#### Description of the task:
Search the data for the string "selector" and gather each line it is in.

* * * * * * * * *

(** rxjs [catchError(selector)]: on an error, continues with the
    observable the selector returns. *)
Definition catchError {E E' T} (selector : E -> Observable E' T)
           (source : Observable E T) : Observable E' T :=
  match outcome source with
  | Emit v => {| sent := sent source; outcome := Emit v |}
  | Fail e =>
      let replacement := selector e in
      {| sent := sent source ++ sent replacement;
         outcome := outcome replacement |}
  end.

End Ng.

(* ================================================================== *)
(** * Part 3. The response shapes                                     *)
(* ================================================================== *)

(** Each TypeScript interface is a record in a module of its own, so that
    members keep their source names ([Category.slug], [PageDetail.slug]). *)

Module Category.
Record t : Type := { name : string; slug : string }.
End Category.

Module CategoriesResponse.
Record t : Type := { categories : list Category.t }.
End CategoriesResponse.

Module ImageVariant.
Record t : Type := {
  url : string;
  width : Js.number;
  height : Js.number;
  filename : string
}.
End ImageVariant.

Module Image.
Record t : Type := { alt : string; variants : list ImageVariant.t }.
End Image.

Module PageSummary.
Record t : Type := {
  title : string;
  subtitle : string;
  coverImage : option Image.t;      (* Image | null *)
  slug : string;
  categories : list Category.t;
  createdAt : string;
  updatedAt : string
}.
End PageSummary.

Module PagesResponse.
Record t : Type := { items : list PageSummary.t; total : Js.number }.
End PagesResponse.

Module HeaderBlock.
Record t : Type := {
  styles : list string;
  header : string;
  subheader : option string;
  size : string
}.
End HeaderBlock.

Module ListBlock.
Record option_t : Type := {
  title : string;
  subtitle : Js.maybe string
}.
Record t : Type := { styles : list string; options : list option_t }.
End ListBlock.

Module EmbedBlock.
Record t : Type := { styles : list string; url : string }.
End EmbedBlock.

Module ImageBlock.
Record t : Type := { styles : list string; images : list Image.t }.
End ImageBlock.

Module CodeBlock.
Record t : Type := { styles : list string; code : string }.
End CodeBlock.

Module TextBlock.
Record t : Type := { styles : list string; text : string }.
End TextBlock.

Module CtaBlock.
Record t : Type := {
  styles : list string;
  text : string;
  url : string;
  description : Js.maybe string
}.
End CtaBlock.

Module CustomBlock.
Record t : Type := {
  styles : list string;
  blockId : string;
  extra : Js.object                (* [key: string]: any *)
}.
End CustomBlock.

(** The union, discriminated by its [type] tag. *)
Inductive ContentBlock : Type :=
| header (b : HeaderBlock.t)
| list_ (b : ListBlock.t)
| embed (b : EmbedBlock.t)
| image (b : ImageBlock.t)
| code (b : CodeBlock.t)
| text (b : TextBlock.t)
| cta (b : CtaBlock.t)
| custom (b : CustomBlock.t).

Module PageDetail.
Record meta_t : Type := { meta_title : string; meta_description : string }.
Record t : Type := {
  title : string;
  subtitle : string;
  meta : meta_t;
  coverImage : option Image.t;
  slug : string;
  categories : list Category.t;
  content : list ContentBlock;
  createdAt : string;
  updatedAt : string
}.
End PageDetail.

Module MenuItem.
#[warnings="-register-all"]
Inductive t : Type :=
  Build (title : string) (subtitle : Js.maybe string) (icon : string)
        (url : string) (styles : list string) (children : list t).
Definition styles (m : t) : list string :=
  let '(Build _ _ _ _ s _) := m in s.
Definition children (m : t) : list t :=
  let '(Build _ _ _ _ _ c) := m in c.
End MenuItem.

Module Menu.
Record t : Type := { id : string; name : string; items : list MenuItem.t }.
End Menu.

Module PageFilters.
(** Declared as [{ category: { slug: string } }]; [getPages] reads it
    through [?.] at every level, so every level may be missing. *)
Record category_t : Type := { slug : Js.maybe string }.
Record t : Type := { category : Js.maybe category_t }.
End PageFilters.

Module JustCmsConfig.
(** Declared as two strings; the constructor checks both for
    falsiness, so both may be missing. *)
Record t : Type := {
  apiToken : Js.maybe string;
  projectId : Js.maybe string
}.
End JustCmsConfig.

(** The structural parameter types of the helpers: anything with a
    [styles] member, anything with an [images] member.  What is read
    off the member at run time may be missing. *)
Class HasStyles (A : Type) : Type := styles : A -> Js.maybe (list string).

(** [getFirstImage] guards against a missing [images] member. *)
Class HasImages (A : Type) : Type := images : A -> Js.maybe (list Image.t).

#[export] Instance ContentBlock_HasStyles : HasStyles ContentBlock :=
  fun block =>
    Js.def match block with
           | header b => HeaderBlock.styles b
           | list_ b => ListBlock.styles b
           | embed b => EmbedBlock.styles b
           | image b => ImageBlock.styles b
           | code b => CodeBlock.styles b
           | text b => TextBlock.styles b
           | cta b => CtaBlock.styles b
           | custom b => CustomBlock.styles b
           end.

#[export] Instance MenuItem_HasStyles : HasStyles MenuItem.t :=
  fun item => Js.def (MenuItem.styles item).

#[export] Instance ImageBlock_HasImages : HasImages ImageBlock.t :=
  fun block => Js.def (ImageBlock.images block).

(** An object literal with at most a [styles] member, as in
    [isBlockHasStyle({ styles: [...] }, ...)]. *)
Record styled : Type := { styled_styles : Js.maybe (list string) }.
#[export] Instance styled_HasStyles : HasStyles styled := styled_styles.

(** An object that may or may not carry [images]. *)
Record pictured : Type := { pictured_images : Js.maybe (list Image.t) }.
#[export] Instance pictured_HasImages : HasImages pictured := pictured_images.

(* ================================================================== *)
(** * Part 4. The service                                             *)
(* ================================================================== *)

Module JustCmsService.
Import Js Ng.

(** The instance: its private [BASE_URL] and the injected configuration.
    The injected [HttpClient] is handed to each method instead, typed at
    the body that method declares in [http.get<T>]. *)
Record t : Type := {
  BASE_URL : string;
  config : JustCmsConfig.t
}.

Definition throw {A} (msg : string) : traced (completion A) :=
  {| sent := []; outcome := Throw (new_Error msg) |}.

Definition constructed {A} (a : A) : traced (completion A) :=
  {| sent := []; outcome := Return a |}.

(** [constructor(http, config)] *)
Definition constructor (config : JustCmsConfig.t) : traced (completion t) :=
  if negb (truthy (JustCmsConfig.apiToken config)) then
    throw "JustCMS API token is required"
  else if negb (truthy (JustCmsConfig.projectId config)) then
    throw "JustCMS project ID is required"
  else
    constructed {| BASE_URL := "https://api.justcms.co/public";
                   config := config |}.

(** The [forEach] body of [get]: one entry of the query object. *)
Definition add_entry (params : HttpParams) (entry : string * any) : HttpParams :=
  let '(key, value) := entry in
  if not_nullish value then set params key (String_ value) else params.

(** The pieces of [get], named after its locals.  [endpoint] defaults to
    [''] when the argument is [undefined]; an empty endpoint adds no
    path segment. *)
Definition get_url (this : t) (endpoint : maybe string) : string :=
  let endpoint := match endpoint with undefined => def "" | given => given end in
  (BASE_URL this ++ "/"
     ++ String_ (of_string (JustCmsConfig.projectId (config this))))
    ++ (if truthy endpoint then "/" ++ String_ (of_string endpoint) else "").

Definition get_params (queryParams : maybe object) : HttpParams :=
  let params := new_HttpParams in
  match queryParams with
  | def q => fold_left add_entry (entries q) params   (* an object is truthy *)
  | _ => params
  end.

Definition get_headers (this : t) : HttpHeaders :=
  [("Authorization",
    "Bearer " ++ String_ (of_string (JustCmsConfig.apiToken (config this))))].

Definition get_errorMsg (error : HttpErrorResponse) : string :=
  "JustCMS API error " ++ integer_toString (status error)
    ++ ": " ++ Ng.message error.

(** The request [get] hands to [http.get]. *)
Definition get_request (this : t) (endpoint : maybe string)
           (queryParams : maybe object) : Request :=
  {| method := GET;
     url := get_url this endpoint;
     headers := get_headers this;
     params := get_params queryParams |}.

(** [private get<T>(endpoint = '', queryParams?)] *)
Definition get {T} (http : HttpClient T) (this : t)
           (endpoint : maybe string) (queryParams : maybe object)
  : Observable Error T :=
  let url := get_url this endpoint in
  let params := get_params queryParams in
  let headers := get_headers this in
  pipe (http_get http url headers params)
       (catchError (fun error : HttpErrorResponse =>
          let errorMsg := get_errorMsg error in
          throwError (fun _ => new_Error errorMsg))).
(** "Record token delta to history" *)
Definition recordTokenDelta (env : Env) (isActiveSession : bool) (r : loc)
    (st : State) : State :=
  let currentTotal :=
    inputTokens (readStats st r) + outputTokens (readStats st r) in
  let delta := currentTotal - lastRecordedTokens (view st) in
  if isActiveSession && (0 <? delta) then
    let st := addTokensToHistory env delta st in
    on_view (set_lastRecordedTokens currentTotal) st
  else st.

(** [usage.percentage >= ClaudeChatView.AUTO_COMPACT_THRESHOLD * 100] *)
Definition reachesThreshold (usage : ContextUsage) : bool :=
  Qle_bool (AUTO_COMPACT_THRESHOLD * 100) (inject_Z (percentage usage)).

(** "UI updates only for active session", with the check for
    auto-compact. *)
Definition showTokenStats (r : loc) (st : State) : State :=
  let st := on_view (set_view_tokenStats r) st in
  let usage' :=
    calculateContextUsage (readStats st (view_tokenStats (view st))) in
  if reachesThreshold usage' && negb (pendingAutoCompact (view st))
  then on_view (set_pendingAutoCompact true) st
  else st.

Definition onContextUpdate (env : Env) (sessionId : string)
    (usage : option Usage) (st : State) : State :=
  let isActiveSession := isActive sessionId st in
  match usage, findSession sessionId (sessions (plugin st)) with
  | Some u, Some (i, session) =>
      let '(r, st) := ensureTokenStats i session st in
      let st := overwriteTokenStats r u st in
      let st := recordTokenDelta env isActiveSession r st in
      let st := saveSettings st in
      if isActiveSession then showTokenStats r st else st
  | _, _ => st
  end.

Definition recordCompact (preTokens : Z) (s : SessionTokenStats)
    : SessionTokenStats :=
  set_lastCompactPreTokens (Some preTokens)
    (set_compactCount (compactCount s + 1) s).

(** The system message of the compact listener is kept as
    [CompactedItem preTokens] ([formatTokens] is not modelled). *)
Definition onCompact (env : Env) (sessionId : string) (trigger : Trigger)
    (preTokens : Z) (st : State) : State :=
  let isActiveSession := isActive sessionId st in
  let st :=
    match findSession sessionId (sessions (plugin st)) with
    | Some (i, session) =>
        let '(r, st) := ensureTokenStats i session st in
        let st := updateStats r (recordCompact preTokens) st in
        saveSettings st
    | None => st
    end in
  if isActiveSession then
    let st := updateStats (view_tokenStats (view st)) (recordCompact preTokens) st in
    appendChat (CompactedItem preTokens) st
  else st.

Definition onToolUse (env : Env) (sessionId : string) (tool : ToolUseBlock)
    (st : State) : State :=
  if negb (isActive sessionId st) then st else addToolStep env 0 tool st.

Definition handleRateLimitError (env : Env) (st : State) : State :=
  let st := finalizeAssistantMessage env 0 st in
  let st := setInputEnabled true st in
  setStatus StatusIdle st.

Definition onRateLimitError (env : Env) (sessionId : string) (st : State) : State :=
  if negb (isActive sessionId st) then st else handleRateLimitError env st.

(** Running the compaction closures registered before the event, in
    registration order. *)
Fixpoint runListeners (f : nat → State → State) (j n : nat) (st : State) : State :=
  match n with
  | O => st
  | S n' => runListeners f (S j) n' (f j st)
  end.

* * * * * * * * *

#### Answer area:
(** rxjs [catchError(selector)]: on an error, continues with the
    observable the selector returns. *)
Definition catchError {E E' T} (selector : E -> Observable E' T)
      let replacement := selector e in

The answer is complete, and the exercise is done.